Evaluate Prompts, Chains and RAG system

Galileo Evaluate is a powerful bench for rapid, collaborative experimentation across LLMs, Prompts, RAG parameters, Vector Context, Retrievers, Chains/Agents and more. Over time, Galileo becomes your team's centralized Prompt Store with automatic version control.

Core features

  • Prompt Templating and Versioning - One place to create, manage, and track all versions of your templates
  • Evaluation - Evaluate your prompts and mitigate your hallucinations using Galileo's Guardrail Metrics.
  • Experiment tracking - compare different runs and choose the best as per metrics

How to get started

Creating Prompt Run

Create a Prompt Run to evaluate the model's response to a template and a number of inputs. You can create runs through Galileo's Python library promptquality or through the Evaluate UI.
Below is a walkthrough of how to create a run through the UI:
Choosing your Template, Model, and Tune Settings
The first thing you do is choose a Model and Tune Settings. The Evaluate UI lets you query popular LLM APIs. For custom or self-hosted LLMs, you need to use the Python client.
Then, you select a template. You can create a new template or load an existing one. All of your templates and their versions are tracked and can be updated from here. To add a variable slot to your template, wrap it in curly brackets (e.g. "{topic}). You can upload a CSV file with a list of values for your slots, or manually enter values through the DATA section.

Selecting metrics

Galileo has built a menu of Guardrail Metrics for you to choose from. These metrics are tailored to your use case and are designed to help you evaluate your prompts and models. Galileo's Guardrail Metrics are a combination of industry-standard metrics (e.g. BLEU, ROUGE-1, Perplexity) and an outcome of Galileo's in-house ML Research Team (e.g. Uncertainty, Factuality, Groundedness).
Below is the list of metrics we currently support:
  • Uncertainty
  • Perplexity
  • Context Adherence
  • Completeness
  • Chunk Attribution
  • Chunk Utilization
  • Context Relevance
  • Correctness
  • Tone
  • PII
  • BLEU
  • ROUGE-1
  • More coming very soon.
The same set of Guardrail Metrics can be used to monitor your LLM App once it's in production. See Galileo Observe for more details.
For more information on selecting metrics through the promptquality library see Choosing your metrics. For more information on creating custom metrics see Registering and Using Custom Metrics.

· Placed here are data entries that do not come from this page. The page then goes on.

(** C27: A run is admitted exactly when the deployment is well formed and has the
    capabilities the run needs, every hash is one, the contracts' [admit]
    accepts the stack and the artifact, and wheels, schemas, data and policies
    are those of the deployment.  A stack that differs can be waved through only
    by an explicit override in the local-dev profile, and never for a mode that
    reaches a broker. *)
Theorem admit_run_iff m d run artifact snapshot profile override res :
  admit_run m d run artifact snapshot profile override = Ok res <->
  deployment_ok d /\ (forall c, c ∈ required_capabilities run -> c ∈ capabilities d) /\
  Forall (fun h => is_hash h = true)
    [run_stack_manifest_hash run; generated_artifact_hash run; artifact; data_snapshot_hash run] /\
  contracts_admit (run_request run) (run_policy d artifact (allow_stack_override m profile override)) = Ok res /\
  Permutation (run_wheel_identities run) (wheel_identities d) /\ run_schema_hashes run = schema_hashes d /\
  data_snapshot_hash run = snapshot /\
  semantic_profile run ∈ semantic_profiles d /\ finality_policy run ∈ finality_policies d /\
  warmup_policy run ∈ warmup_policies d /\ score_policy run ∈ score_policies d.
Proof. apply admit_run_spec. Qed.

(** A live or paper run is never admitted on another stack: whatever override
    is asked for, the contracts' [admit] is told not to allow one. *)
Lemma broker_no_override m profile override : is_broker m = true -> allow_stack_override m profile override = false.
Proof. intros H. unfold allow_stack_override. by rewrite H, andb_false_r. Qed.
(* ===== verification/BuildIdentity.v ===== *)
(** The identity of the build: [openpine/build_identity.py].

    The environment variables and the results of [git rev-parse HEAD] are
    inputs: a variable is its text, empty when it is not set; a command is its
    exit status and output, or nothing when it could not be run in time. *)

From Stdlib Require Import Ascii.
From S2P Require Import Prelude Json Admission.

(** [^[0-9a-f]{40}$], the whole text. *)
Definition is_sha40 (s : string) : bool := (String.length s =? 40)%nat && str_forall hex_lower s.

Record BuildIdentity := mkBuild { b_version : string; b_commit : string }.

(** [\d+\.\d+\.\d+] at the start of a text: what it matches, and the rest. *)
Definition version_core (s : string) : option (string * string) :=
  let '(a, r) := span_digits s in
  if negb (str_truthy a) then None else
  r1 ← strip_prefix "." r;
  let '(b, r) := span_digits r1 in
  if negb (str_truthy b) then None else
  r2 ← strip_prefix "." r;
  let '(c, r) := span_digits r2 in
  if negb (str_truthy c) then None else Some (a +:+ "." +:+ b +:+ "." +:+ c, r).

(** [(\d+\.\d+\.\d+)(tag)(\d+)], the whole text, for the given tags. *)
Fixpoint tagged (tags : list string) (r : string) : option (string * string) :=
  match tags with
  | [] => None
  | t :: ts => match strip_prefix t r with
               | Some n => if str_isdigit n then Some (t, n) else tagged ts r
               | None => tagged ts r
               end
  end.

Definition prerelease (tags : list string) (version : string) : string :=
  match version_core version with
  | Some (core, r) => match tagged tags r with
                      | Some (t, n) => core +:+ "-" +:+ t +:+ "." +:+ n
                      | None => version
                      end
  | None => version
  end.

(** [BuildIdentity.contract_version]. *)
Definition contract_version (b : BuildIdentity) : string := prerelease ["a"; "b"; "rc"] (b_version b).

(** A [git rev-parse HEAD] that ends in time: its status and its output. *)
Definition git_head : Type := option (Z * string).

Definition head_commit (h : git_head) : option string :=
  match h with
  | Some (status, out) => let commit := str_strip out in if (status =? 0)%Z && is_sha40 commit then Some commit else None
  | None => None
  end.

(** [current_build_identity]; the error is the message of [BuildIdentityError]. *)
Definition current_build_identity (version build_commit : string) (head : git_head) : result string BuildIdentity :=
  let configured := str_strip build_commit in
  if str_truthy configured then
    if is_sha40 configured then Ok (mkBuild version configured) else Err "OPENPINE_BUILD_COMMIT must be 40 lowercase hex"
  else
    match head_commit head with
    | Some commit => Ok (mkBuild version commit)
    | None => Err "exact OpenPine producer commit is unavailable"
    end.

Definition compiler_components : list string := ["pine2ast"; "ast2python"; "pinelib"; "openpine-contracts"].

Definition configured_commit (payload : dict string json) (component : string) : option (string * string) :=
  match dget payload component with
  | Some (JStr v) => if is_sha40 v then Some (component, v) else None
  | _ => None
  end.

Definition resolve_commit (heads : string -> git_head) (component : string) : result string (string * string) :=
  match head_commit (heads component) with
  | Some commit => Ok (component, commit)
  | None => Err ("exact compiler producer commit is unavailable: " +:+ component)
  end.

(** [compiler_producer_commits]: [heads] is the checkout of each component in
    the home directory. *)
Definition compiler_producer_commits (commits_json : string) (heads : string -> git_head) : result string (dict string string) :=
  let configured := str_strip commits_json in
  if str_truthy configured then
    match loads configured with
    | Err _ => Err "OPENPINE_PRODUCER_COMMITS_JSON is invalid JSON"
    | Ok (JObj l) =>
        let payload := jdict l in
        if bool_decide (list_to_set (dkeys payload) = (list_to_set compiler_components : gset string)) then
          match mapM (configured_commit payload) compiler_components with
          | Some commits => Ok commits
          | None => Err "OPENPINE_PRODUCER_COMMITS_JSON values must be exact Git SHAs"
          end
        else Err "OPENPINE_PRODUCER_COMMITS_JSON has an invalid component set"
    | Ok _ => Err "OPENPINE_PRODUCER_COMMITS_JSON has an invalid component set"
    end
  else result_map (resolve_commit heads) compiler_components.

(** ** Exact commits, or none *)

Lemma head_commit_ok h c : head_commit h = Some c -> is_sha40 c = true.
Proof. unfold head_commit. destruct h as [[st out]|]; [|done]. destruct (_ && _) eqn:E; [|done]. intros [= <-]. by apply andb_prop in E as [_ ?]. Qed.

Lemma current_build_sha version env head b :
  current_build_identity version env head = Ok b -> is_sha40 (b_commit b) = true /\ b_version b = version.
Proof.
  unfold current_build_identity. destruct (str_truthy _).
  - destruct (is_sha40 (str_strip env)) eqn:E; [|done]. by intros [= <-].
  - destruct (head_commit head) eqn:E; [|done]. intros [= <-]. by apply head_commit_ok in E.
Qed.

Lemma configured_commit_ok payload c kv : configured_commit payload c = Some kv -> kv.1 = c /\ is_sha40 kv.2 = true.
Proof. unfold configured_commit. intros H. repeat case_match; simplify_eq. done. Qed.

Lemma resolve_commit_ok heads c kv : resolve_commit heads c = Ok kv -> kv.1 = c /\ is_sha40 kv.2 = true.
Proof. unfold resolve_commit. destruct (head_commit _) eqn:E; [|done]. intros [= <-]. by apply head_commit_ok in E. Qed.

Lemma named_commits (comps : list string) (l : list (string * string)) :
  Forall2 (fun c kv => kv.1 = c /\ is_sha40 kv.2 = true) comps l -> dkeys l = comps /\ Forall (fun kv => is_sha40 kv.2 = true) l.
Proof. unfold dkeys. induction 1 as [|c kv cs l [<- Hs] _ [IH1 IH2]]; simpl; [done|]. split; [by f_equal|by constructor]. Qed.

(** The producers an artifact is sealed with are the four compiler components,
    in this order, each with an exact commit; otherwise there is an error. *)
Theorem compiler_commits_exact env heads d :
  compiler_producer_commits env heads = Ok d ->
  dkeys d = compiler_components /\ Forall (fun kv => is_sha40 kv.2 = true) d.
Proof.
  unfold compiler_producer_commits. intros H. apply named_commits. destruct (str_truthy _).
  - destruct (loads _) as [[| | | | |l]|]; try done. case_bool_decide; [|done].
    destruct (mapM _ _) eqn:E; [|done]. simplify_eq. apply mapM_Some in E.
    eapply Forall2_impl; [exact E|]. intros ? ? He. exact (configured_commit_ok _ _ _ He).
  - apply result_map_ok in H. eapply Forall2_impl; [exact H|]. intros ? ? He. exact (resolve_commit_ok _ _ _ He).
Qed.

Definition sha_a : string := "aaaaaaaaaabbbbbbbbbbccccccccccdddddddddd".

Lemma compiler_commits_exact_witness :
  exists d, compiler_producer_commits "" (fun _ => Some (0, sha_a +:+ String "010" EmptyString)) = Ok d /\ dkeys d = compiler_components.
Proof.
  eexists. split; [vm_compute; reflexivity|].
  apply (compiler_commits_exact "" (fun _ => Some (0, sha_a +:+ String "010" EmptyString))). vm_compute. reflexivity.
Defined.

(** Versions with a prerelease tag are rewritten for the contracts; others are
    kept as they are. *)
Example contract_versions :
  map (fun v => contract_version (mkBuild v sha_a)) ["5.0.0rc5"; "5.0.0b1"; "5.0.0"; "5.0.0rc"; "5.0rc1"] =
  ["5.0.0-rc.5"; "5.0.0-b.1"; "5.0.0"; "5.0.0rc"; "5.0rc1"].
Proof. reflexivity. Qed.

Creating Runs Programmatically

Alternatively, you can use promptquality to create runs through your Python notebook. After running pip install promptquality, you can create prompt runs. Upon execution, you will log into the environment {YOUR_GALILEO_URL} using your API key.
import promptquality as pq
template = "Explain {topic} to me like I'm a 5 year old"
data = {"topic": ["Quantum Physics", "Politics", "Large Language Models"]}
settings=pq.Settings(model_alias='ChatGPT (16K context)',
Expected output for this request should look like this:
Go to {YOUR_GALILEO_URL} to generate a new API Key 🔐
Enter your API Key: {YOUR_KEY}
👋 You have logged into 🔭 Galileo ({YOUR_GALILEO_URL}) as {YOUR_USERNAME}.
Prompt run complete!: 100% x/x [00:09<00:00, 1.19s/it]
🔭 View your prompt run on the Galileo console at: {SOME_URL}
PromptMetrics(total_responses=x, average_hallucination=y, ...)

Compare runs

Get a single-page view to easily compare metrics across different runs and choose the best configuration. This makes the prompt engineering process scientific and systematic.

Evaluating runs

Using a combination of the Guardrail Metrics chosen earlier and manual inspection, you can compare your Prompt Runs and find the best Prompt-Model-Settings combination for your use case. Galileo automatically suggests one with a crown icon. You can change the crowned run as you see fit.

How can Evaluate help you fix Hallucinations?

Hallucination means different things in different use cases and for different people. In the realm of closed-book question answering, hallucinations may pertain to the accuracy of information or Correctness (i.e., whether all the facts in my response are indeed factually correct). In open-book scenarios, hallucinations might be linked to the grounding of information or Context Adherence (i.e., whether the facts presented in my response align with the documents or context I supplied to the model). Generally, hallucinations happen when models are forced to generate a response despite lacking substantial knowledge or confidence in its response (Uncertainty).
Galileo offers a comprehensive suite of Hallucination Metrics to help you identify and measure hallucinations. Additionally, Galileo's Guardrail Metrics are built to help you shed light on why and where the model may be struggling.
Enterprise users often have their own unique interpretations of what constitutes hallucinations. Galileo supports Custom Metrics and incorporates Human Feedback and Ratings, empowering you to tailor Galileo Prompt to align with your specific needs and the particular definition of hallucinations relevant to your use case.
With Galileo's Experimentation and Evaluation features, you can systematically iterate on your prompts and models, ensuring a rigorous and scientific approach to improving the quality of responses and addressing hallucination-related challenges.